* [ABOUT THIS EXERCISE]: Below is a listing. Set down exactly the lines from the one containing "(** * Raylet" through the one containing "(** ** Status values", both ends included, and leave out the rest.

* [EXTRACTED RECORDS]:
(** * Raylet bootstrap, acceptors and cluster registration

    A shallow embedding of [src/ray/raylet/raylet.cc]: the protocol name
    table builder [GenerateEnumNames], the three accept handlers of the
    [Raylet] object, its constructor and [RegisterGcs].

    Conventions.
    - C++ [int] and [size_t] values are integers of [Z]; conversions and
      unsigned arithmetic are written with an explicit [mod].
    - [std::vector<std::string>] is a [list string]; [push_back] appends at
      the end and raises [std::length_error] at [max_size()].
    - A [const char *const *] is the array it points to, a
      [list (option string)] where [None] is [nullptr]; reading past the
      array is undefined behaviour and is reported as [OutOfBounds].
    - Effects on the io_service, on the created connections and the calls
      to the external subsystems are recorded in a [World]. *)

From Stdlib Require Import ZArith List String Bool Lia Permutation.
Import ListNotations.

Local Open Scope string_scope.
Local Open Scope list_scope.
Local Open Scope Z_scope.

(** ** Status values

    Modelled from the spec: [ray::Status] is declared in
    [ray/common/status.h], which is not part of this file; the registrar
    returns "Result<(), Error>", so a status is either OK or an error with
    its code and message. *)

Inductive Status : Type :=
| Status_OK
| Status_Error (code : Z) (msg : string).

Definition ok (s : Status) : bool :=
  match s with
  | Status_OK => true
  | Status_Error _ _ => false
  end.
--
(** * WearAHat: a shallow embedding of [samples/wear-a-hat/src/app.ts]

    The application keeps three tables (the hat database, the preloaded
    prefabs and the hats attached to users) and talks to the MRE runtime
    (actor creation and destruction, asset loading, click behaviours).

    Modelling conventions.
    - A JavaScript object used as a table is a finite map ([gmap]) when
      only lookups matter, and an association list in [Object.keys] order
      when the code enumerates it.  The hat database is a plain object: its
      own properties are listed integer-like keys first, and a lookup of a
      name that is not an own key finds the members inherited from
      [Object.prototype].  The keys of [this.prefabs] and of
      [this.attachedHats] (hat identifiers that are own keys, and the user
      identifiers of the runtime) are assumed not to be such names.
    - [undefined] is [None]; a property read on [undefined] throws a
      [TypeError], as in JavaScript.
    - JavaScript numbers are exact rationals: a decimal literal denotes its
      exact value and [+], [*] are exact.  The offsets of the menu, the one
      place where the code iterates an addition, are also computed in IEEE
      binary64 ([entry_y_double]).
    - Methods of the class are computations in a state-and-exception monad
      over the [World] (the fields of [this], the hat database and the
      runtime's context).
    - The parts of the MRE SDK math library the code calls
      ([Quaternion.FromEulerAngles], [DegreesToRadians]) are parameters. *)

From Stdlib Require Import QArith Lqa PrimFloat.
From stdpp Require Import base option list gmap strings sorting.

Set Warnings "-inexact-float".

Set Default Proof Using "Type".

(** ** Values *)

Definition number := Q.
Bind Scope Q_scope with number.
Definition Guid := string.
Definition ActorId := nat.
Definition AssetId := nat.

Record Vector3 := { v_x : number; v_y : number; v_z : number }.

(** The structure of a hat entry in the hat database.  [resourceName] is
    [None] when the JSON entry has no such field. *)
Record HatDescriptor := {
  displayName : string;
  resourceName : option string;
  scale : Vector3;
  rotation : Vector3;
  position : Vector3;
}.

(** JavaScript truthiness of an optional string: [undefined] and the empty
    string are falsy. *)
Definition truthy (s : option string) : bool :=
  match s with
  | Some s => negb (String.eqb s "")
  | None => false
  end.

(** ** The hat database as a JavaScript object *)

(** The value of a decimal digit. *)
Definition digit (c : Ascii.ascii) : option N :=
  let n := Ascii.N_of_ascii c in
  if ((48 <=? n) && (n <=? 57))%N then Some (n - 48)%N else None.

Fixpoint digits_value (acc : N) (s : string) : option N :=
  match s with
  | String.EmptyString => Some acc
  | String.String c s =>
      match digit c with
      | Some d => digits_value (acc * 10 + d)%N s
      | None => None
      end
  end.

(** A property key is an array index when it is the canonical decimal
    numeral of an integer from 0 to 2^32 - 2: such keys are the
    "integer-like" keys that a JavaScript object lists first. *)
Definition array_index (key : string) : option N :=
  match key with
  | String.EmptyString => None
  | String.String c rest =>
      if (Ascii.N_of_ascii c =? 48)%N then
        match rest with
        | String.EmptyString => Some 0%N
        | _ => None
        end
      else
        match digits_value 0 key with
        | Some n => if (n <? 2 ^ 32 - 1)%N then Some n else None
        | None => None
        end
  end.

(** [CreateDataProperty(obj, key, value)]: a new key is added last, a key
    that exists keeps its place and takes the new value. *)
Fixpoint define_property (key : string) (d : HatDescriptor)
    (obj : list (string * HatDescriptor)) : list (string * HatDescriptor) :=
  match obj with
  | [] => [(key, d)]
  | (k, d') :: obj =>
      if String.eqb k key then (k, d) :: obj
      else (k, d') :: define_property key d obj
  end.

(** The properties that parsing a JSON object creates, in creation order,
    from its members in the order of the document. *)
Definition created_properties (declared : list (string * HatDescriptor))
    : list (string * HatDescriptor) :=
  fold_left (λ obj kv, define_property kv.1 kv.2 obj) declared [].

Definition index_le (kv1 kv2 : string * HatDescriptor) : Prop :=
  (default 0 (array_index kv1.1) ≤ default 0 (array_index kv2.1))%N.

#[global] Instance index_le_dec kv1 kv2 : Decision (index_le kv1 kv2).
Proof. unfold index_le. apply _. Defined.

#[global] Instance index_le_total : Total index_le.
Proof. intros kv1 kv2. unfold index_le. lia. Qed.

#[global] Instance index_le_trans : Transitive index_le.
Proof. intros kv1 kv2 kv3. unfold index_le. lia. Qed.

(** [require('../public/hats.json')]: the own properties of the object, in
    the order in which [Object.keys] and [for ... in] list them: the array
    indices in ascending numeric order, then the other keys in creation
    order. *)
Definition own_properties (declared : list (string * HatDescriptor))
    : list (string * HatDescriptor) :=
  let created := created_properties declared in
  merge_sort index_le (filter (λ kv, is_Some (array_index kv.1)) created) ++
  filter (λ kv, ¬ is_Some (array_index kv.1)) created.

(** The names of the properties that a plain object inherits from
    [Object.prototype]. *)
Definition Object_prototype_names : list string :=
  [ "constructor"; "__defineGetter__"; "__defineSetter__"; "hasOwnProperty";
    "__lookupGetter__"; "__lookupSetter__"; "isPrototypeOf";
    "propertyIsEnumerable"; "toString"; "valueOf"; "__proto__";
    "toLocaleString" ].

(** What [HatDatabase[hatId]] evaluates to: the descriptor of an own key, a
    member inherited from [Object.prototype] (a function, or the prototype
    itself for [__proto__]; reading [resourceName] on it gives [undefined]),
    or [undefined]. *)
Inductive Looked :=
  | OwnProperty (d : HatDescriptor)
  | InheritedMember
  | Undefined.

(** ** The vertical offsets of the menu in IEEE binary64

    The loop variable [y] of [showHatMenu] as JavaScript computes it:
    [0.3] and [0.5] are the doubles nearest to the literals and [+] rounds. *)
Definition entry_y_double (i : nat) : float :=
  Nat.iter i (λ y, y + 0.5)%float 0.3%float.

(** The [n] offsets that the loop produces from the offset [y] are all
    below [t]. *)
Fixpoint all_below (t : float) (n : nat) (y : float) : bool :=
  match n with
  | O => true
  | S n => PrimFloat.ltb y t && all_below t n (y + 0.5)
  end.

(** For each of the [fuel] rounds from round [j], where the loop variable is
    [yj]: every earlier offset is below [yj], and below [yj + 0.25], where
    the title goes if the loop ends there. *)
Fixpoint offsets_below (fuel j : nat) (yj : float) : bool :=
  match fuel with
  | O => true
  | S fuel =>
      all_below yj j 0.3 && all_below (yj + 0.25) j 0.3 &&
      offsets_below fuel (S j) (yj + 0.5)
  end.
* * *
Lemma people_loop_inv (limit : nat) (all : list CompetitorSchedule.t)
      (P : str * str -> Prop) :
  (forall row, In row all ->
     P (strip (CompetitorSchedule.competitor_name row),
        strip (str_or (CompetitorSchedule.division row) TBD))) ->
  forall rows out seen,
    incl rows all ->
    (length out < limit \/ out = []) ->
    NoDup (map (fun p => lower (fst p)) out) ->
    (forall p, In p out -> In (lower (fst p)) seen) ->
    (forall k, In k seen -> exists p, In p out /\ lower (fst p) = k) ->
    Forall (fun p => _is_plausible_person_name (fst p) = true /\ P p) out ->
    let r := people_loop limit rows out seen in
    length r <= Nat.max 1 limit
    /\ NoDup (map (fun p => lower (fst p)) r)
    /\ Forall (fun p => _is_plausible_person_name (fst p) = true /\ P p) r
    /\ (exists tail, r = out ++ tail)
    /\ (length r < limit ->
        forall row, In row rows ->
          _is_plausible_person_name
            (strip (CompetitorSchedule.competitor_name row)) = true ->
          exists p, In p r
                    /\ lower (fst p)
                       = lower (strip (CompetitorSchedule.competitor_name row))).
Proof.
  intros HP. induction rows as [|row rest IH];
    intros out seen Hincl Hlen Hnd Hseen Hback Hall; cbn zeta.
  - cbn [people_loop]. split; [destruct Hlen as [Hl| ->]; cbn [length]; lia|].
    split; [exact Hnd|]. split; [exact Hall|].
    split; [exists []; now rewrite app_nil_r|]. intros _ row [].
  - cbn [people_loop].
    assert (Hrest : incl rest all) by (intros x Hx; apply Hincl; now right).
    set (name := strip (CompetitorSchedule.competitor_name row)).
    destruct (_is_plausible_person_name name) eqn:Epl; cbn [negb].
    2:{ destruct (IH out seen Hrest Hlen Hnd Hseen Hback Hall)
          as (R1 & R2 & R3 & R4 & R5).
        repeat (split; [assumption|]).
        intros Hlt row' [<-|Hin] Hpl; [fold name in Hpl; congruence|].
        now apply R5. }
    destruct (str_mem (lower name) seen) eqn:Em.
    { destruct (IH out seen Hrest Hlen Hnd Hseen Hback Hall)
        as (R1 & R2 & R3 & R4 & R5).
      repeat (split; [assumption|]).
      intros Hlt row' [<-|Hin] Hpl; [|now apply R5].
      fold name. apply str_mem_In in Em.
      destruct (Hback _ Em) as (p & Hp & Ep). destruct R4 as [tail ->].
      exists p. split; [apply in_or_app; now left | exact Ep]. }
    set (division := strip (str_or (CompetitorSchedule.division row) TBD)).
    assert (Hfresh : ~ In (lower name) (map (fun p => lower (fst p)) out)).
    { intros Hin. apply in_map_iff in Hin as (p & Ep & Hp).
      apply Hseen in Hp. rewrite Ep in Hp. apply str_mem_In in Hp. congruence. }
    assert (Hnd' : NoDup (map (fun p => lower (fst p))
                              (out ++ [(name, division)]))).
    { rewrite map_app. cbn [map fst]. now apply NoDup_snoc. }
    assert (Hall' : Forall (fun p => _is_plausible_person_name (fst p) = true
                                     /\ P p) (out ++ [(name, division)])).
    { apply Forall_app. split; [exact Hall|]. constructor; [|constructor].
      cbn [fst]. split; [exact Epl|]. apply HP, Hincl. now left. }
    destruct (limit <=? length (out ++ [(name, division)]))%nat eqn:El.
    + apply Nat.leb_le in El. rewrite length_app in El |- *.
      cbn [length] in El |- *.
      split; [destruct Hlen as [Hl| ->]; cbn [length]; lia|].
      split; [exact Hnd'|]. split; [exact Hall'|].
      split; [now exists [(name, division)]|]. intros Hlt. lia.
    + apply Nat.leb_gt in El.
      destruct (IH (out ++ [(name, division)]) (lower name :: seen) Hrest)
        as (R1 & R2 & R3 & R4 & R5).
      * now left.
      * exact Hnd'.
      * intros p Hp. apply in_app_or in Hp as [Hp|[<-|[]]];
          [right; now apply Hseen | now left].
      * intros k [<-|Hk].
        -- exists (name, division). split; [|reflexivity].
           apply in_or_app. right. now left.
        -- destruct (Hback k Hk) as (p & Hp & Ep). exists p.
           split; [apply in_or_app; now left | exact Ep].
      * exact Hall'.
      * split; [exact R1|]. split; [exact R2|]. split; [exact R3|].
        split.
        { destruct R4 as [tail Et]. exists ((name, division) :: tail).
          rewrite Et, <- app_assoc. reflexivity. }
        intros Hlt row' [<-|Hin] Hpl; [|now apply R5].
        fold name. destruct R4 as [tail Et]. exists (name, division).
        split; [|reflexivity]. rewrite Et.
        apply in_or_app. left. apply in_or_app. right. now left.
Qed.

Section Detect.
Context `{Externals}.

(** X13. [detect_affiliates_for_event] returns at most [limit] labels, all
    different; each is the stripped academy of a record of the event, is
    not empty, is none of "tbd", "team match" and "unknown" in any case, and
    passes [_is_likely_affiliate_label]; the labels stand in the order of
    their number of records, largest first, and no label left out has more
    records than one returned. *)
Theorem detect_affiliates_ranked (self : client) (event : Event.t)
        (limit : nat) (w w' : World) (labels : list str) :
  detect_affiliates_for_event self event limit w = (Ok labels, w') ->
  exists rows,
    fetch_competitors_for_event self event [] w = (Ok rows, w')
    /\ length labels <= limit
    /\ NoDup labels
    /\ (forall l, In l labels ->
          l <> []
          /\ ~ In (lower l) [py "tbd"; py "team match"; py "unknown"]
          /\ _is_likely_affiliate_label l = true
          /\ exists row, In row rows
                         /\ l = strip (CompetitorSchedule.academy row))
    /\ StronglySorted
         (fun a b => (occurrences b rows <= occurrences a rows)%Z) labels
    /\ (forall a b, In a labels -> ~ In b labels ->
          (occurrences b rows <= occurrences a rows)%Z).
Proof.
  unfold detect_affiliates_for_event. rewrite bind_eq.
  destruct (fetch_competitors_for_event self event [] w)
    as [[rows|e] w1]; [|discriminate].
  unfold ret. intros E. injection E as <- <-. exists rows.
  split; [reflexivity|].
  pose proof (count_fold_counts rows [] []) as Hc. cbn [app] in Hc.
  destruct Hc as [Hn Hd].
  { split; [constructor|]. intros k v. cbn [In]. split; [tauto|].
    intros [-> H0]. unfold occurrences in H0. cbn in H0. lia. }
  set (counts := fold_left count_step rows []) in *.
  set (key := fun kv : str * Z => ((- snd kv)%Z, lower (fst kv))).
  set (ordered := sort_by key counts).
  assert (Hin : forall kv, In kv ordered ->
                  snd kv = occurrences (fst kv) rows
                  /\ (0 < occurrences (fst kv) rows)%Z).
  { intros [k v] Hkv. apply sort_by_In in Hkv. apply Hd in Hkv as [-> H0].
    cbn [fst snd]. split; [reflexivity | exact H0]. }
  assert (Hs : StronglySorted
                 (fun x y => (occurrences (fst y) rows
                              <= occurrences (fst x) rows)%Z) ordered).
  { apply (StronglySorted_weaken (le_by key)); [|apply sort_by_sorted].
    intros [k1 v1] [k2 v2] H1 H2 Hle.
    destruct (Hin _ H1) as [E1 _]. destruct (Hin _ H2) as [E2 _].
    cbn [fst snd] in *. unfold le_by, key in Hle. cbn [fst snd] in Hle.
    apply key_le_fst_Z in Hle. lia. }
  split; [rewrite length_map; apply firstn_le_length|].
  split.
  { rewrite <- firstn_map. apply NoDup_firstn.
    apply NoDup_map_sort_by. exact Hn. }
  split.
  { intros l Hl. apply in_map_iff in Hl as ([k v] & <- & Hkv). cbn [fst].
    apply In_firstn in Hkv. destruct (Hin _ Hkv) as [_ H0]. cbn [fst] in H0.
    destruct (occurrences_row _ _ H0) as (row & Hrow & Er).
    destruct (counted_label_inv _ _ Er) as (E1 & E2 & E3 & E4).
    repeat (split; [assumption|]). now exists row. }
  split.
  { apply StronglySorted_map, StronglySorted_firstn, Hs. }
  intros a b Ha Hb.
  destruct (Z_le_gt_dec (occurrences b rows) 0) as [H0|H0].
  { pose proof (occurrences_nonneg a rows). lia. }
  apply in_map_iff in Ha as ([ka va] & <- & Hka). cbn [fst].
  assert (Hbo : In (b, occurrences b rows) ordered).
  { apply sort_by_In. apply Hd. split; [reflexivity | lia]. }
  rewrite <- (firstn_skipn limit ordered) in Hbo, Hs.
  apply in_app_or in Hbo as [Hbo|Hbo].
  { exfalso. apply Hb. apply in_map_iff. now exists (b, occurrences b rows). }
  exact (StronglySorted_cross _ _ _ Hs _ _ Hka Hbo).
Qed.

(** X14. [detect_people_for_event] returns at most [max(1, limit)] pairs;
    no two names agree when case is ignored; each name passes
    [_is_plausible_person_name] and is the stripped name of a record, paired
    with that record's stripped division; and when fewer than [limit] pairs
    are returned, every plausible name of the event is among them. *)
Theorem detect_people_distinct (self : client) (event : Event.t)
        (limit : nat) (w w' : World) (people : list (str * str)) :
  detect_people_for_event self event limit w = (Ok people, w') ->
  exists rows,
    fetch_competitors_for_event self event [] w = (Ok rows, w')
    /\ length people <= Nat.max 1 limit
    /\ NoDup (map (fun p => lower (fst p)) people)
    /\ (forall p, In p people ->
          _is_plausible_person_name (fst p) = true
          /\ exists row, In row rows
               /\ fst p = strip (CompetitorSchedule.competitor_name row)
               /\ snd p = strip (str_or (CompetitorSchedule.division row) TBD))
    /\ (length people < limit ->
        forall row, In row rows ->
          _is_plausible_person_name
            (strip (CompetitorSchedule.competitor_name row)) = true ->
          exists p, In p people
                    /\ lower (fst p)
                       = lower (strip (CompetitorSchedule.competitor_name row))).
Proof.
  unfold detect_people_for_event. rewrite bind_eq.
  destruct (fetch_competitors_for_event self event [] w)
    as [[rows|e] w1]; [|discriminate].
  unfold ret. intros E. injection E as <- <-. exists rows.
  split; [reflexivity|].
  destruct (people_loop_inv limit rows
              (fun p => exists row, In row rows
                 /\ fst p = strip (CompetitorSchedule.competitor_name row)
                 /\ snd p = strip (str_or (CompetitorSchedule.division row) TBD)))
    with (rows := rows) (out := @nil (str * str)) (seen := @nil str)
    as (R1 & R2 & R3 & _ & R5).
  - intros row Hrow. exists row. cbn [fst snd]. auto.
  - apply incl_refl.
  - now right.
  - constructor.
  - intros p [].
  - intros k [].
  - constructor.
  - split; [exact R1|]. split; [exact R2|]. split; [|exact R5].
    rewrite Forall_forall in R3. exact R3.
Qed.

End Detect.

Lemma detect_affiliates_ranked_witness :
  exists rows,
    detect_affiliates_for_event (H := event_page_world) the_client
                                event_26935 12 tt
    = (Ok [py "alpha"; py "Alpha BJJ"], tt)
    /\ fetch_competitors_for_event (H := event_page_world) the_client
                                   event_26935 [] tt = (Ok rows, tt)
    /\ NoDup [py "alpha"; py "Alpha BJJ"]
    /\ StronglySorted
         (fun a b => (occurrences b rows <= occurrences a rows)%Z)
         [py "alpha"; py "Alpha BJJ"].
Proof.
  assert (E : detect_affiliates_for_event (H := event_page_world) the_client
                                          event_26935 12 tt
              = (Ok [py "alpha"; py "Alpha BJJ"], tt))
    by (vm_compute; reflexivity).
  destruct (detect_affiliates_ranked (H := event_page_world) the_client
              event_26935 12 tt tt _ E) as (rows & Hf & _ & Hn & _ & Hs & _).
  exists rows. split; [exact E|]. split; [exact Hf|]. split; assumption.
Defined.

* [RESULT OF THE EXERCISE]:
(** * Raylet bootstrap, acceptors and cluster registration

    A shallow embedding of [src/ray/raylet/raylet.cc]: the protocol name
    table builder [GenerateEnumNames], the three accept handlers of the
    [Raylet] object, its constructor and [RegisterGcs].

    Conventions.
    - C++ [int] and [size_t] values are integers of [Z]; conversions and
      unsigned arithmetic are written with an explicit [mod].
    - [std::vector<std::string>] is a [list string]; [push_back] appends at
      the end and raises [std::length_error] at [max_size()].
    - A [const char *const *] is the array it points to, a
      [list (option string)] where [None] is [nullptr]; reading past the
      array is undefined behaviour and is reported as [OutOfBounds].
    - Effects on the io_service, on the created connections and the calls
      to the external subsystems are recorded in a [World]. *)

From Stdlib Require Import ZArith List String Bool Lia Permutation.
Import ListNotations.

Local Open Scope string_scope.
Local Open Scope list_scope.
Local Open Scope Z_scope.

(** ** Status values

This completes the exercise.